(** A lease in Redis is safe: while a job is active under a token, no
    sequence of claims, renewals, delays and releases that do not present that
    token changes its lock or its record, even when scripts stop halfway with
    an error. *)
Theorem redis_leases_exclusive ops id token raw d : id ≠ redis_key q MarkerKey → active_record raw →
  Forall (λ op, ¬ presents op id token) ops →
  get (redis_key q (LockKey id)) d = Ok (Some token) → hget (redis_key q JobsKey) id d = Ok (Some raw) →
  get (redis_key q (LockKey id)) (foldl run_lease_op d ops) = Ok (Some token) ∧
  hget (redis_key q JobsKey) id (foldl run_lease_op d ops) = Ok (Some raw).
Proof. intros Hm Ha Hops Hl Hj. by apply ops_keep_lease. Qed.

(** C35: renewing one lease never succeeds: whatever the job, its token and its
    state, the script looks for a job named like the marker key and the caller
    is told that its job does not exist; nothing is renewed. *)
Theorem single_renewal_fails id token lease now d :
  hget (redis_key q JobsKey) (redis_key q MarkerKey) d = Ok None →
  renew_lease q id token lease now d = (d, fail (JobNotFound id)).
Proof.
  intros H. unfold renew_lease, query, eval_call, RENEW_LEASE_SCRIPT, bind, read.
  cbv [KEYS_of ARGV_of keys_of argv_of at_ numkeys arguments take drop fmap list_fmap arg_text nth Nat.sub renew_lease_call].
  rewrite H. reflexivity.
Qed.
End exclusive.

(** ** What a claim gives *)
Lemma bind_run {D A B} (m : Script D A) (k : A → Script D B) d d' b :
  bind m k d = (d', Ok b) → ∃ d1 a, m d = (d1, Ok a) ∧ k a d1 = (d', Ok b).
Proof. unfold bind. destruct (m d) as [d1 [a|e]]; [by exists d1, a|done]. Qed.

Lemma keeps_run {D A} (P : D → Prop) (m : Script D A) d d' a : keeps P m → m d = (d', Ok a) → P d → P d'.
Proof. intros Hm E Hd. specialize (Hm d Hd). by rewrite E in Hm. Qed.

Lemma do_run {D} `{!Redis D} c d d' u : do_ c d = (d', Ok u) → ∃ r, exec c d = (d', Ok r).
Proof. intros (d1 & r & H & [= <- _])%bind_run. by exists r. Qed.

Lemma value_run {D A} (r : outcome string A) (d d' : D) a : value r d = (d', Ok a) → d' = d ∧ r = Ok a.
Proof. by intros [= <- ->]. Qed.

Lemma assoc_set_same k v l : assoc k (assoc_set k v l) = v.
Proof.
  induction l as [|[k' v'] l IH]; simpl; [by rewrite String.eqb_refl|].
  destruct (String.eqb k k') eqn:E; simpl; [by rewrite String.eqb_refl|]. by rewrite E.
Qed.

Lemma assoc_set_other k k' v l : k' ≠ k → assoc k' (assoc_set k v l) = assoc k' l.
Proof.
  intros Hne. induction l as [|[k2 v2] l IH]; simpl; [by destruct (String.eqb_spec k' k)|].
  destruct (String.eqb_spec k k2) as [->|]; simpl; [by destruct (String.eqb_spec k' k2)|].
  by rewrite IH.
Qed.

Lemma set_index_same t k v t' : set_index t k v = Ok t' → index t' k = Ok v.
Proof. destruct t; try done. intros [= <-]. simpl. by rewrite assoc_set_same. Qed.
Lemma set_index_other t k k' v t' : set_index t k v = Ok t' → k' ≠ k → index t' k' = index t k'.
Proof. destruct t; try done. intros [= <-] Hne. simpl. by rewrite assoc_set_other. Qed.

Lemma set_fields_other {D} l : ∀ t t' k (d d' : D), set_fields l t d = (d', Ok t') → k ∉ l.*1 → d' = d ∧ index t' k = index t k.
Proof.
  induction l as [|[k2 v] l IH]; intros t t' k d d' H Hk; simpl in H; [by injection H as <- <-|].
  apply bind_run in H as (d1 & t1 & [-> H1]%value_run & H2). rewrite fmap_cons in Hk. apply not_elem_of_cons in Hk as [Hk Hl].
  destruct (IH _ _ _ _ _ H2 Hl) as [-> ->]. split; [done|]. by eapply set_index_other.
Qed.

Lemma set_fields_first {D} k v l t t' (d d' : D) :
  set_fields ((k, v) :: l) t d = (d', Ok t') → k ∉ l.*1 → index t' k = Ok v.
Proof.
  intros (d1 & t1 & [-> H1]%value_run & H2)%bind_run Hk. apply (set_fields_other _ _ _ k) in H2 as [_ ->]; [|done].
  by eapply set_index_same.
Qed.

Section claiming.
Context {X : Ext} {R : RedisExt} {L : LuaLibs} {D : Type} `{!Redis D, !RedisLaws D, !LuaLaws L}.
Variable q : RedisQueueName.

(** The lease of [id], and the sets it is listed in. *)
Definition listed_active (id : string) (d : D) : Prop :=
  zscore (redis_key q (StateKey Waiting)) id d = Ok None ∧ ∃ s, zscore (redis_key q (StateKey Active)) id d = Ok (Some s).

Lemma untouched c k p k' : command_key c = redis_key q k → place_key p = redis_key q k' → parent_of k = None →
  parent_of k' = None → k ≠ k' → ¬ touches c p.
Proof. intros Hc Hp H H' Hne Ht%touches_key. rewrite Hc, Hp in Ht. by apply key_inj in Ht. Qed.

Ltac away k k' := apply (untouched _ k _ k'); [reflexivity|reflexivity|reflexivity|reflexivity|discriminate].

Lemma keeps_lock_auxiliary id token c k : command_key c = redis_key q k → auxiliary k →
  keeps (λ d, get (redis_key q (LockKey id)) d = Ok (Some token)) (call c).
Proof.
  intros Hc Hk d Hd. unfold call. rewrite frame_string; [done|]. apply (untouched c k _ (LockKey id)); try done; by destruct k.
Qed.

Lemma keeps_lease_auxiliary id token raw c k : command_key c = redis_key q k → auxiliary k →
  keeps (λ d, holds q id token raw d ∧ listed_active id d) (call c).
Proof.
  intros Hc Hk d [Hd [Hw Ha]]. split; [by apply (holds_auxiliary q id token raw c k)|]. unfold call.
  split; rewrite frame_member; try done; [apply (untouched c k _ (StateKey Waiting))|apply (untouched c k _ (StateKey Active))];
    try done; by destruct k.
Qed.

* * *

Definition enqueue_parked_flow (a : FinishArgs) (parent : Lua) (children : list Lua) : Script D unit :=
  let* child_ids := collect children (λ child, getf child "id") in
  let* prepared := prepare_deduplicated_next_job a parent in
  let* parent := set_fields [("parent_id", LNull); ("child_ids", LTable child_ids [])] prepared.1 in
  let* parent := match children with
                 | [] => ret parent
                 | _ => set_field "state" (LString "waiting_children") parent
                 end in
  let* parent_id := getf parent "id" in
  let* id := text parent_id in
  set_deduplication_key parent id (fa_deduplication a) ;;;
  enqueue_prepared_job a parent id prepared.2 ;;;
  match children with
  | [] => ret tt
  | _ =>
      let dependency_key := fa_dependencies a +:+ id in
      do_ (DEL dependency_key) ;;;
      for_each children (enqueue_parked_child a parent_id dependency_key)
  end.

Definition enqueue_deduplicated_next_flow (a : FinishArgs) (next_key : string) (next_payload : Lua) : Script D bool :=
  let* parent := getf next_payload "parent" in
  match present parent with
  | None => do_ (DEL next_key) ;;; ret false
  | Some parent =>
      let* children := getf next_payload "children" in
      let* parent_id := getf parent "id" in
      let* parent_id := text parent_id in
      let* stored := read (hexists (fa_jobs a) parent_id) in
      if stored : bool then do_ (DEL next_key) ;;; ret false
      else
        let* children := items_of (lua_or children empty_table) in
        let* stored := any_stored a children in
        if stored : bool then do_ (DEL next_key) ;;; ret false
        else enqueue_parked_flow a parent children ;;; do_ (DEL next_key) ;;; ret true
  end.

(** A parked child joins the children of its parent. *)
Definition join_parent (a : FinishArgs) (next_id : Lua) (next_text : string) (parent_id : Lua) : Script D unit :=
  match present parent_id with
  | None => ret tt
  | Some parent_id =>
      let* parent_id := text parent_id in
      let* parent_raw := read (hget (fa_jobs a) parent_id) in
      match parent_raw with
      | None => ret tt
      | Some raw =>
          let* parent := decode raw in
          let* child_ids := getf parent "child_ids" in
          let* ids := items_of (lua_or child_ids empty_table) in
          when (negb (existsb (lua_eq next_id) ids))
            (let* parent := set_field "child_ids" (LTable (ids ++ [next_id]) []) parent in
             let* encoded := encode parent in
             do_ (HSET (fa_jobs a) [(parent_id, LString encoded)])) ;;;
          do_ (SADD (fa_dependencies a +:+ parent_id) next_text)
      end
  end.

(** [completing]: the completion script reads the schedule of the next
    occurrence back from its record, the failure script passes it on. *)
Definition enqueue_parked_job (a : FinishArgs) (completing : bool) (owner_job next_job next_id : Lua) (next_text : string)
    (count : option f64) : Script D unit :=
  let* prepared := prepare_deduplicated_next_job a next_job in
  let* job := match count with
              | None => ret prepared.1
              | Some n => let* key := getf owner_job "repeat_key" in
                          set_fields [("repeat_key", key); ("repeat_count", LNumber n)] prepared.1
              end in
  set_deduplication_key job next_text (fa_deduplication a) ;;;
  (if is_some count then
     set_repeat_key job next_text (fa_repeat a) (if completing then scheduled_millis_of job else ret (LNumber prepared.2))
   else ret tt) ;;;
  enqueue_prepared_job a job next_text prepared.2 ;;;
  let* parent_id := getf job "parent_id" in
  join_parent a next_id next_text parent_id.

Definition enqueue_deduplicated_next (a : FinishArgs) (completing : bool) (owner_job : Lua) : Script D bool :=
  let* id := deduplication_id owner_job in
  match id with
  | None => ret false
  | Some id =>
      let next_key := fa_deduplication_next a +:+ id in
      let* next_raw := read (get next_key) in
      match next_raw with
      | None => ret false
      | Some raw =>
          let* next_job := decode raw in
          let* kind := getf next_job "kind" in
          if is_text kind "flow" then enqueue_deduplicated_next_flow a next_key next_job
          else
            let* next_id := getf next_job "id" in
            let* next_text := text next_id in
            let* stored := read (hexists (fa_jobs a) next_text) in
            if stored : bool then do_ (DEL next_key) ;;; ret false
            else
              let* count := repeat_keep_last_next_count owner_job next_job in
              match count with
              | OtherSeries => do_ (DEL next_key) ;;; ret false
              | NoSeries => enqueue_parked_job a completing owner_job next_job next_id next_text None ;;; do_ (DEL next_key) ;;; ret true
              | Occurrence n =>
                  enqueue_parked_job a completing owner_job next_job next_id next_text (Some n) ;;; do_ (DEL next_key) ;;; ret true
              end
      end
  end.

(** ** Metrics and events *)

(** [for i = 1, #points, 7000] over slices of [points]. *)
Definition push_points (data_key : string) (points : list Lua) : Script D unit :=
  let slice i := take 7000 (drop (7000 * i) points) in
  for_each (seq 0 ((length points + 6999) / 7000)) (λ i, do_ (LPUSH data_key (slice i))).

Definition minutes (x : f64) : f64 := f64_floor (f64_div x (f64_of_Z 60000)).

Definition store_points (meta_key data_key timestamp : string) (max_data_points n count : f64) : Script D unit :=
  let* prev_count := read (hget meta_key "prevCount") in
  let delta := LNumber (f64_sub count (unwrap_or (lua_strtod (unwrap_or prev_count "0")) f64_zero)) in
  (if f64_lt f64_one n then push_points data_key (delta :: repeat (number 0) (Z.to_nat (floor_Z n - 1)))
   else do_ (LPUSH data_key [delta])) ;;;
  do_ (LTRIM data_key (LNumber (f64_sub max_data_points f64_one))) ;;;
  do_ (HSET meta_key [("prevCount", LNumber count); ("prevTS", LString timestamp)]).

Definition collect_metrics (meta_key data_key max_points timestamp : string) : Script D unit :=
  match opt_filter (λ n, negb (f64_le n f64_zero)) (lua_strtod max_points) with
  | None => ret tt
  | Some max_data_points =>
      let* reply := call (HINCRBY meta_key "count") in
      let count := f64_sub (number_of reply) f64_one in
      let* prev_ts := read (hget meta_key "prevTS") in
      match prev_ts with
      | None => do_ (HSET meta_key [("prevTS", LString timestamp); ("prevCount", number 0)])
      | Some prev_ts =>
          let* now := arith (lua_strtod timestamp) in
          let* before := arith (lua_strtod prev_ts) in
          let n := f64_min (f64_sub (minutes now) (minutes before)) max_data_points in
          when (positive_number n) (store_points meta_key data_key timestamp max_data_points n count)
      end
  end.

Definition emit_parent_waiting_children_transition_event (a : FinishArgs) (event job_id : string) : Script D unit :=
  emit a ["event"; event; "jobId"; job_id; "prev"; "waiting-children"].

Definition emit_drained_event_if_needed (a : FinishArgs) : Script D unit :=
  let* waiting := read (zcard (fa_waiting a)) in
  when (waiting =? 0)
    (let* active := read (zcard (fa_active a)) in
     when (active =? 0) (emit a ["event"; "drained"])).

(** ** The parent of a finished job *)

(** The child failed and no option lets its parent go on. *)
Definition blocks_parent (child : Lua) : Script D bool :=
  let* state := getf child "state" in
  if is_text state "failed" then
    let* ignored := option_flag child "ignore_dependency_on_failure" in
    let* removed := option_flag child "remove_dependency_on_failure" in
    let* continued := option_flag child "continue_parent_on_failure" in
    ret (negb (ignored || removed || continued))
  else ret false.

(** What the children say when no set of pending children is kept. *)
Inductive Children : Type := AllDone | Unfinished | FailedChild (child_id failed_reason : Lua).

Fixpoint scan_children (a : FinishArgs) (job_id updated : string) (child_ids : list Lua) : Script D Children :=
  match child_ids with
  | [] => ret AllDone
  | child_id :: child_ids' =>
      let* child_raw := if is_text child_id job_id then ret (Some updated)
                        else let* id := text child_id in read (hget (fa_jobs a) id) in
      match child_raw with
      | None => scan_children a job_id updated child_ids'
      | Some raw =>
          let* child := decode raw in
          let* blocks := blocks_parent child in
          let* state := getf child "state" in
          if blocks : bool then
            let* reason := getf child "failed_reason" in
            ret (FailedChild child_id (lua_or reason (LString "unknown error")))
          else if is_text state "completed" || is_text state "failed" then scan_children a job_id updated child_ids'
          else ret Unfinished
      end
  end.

==

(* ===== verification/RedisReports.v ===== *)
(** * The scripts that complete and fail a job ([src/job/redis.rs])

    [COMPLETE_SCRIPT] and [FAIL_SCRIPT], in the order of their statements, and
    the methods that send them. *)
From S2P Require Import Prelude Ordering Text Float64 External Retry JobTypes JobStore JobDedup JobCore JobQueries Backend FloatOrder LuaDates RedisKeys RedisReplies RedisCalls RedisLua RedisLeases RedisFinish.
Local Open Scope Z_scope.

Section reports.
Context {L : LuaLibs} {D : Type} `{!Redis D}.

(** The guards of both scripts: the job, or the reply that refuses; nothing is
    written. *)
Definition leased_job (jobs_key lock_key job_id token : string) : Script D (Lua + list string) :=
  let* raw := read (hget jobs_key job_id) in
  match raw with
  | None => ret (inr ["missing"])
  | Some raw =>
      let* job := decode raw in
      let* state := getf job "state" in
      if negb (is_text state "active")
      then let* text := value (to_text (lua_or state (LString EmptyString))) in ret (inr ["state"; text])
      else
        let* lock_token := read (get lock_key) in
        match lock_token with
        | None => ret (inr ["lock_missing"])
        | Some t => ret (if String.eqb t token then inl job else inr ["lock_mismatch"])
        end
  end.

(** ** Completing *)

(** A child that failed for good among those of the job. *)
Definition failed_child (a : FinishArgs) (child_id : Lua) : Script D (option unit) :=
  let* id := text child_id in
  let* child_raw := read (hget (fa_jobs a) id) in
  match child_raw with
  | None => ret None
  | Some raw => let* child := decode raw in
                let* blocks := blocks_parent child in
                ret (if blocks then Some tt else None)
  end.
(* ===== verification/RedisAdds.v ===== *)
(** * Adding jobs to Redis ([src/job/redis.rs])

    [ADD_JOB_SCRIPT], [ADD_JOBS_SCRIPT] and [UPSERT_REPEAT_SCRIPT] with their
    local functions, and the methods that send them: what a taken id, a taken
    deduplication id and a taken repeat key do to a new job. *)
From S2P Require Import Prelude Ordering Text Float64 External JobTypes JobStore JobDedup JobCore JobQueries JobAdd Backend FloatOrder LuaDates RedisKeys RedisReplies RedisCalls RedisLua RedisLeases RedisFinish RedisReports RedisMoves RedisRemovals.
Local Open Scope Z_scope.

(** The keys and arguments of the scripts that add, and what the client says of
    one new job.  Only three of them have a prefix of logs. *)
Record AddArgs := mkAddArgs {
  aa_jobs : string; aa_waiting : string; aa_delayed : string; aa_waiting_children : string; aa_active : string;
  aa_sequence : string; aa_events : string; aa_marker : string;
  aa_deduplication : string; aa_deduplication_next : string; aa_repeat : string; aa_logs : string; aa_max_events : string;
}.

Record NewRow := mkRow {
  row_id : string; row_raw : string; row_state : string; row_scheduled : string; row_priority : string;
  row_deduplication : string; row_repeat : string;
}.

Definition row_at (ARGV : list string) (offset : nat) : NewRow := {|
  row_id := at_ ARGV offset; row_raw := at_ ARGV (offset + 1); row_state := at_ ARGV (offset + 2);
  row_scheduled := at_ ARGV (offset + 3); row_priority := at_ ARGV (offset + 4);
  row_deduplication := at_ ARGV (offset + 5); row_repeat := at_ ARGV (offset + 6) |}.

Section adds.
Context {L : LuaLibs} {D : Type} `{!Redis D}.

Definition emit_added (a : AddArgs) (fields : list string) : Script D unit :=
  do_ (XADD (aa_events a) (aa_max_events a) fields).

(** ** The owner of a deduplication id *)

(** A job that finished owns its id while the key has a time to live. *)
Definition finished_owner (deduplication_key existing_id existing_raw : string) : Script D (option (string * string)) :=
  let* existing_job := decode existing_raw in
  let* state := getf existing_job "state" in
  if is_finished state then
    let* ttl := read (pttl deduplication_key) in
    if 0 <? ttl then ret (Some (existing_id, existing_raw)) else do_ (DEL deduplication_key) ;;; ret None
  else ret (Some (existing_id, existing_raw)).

(Exercise objective):
Take the lines above from the one containing "bind m k d = (d', Ok" to the one containing "Proof. destruct t; try done. intros [= <-]." and retype them exactly, both ends included, with nothing added.

(Result of the exercise):
  bind m k d = (d', Ok b) → ∃ d1 a, m d = (d1, Ok a) ∧ k a d1 = (d', Ok b).
Proof. unfold bind. destruct (m d) as [d1 [a|e]]; [by exists d1, a|done]. Qed.

Lemma keeps_run {D A} (P : D → Prop) (m : Script D A) d d' a : keeps P m → m d = (d', Ok a) → P d → P d'.
Proof. intros Hm E Hd. specialize (Hm d Hd). by rewrite E in Hm. Qed.

Lemma do_run {D} `{!Redis D} c d d' u : do_ c d = (d', Ok u) → ∃ r, exec c d = (d', Ok r).
Proof. intros (d1 & r & H & [= <- _])%bind_run. by exists r. Qed.

Lemma value_run {D A} (r : outcome string A) (d d' : D) a : value r d = (d', Ok a) → d' = d ∧ r = Ok a.
Proof. by intros [= <- ->]. Qed.

Lemma assoc_set_same k v l : assoc k (assoc_set k v l) = v.
Proof.
  induction l as [|[k' v'] l IH]; simpl; [by rewrite String.eqb_refl|].
  destruct (String.eqb k k') eqn:E; simpl; [by rewrite String.eqb_refl|]. by rewrite E.
Qed.

Lemma assoc_set_other k k' v l : k' ≠ k → assoc k' (assoc_set k v l) = assoc k' l.
Proof.
  intros Hne. induction l as [|[k2 v2] l IH]; simpl; [by destruct (String.eqb_spec k' k)|].
  destruct (String.eqb_spec k k2) as [->|]; simpl; [by destruct (String.eqb_spec k' k2)|].
  by rewrite IH.
Qed.

Lemma set_index_same t k v t' : set_index t k v = Ok t' → index t' k = Ok v.
Proof. destruct t; try done. intros [= <-]. simpl. by rewrite assoc_set_same. Qed.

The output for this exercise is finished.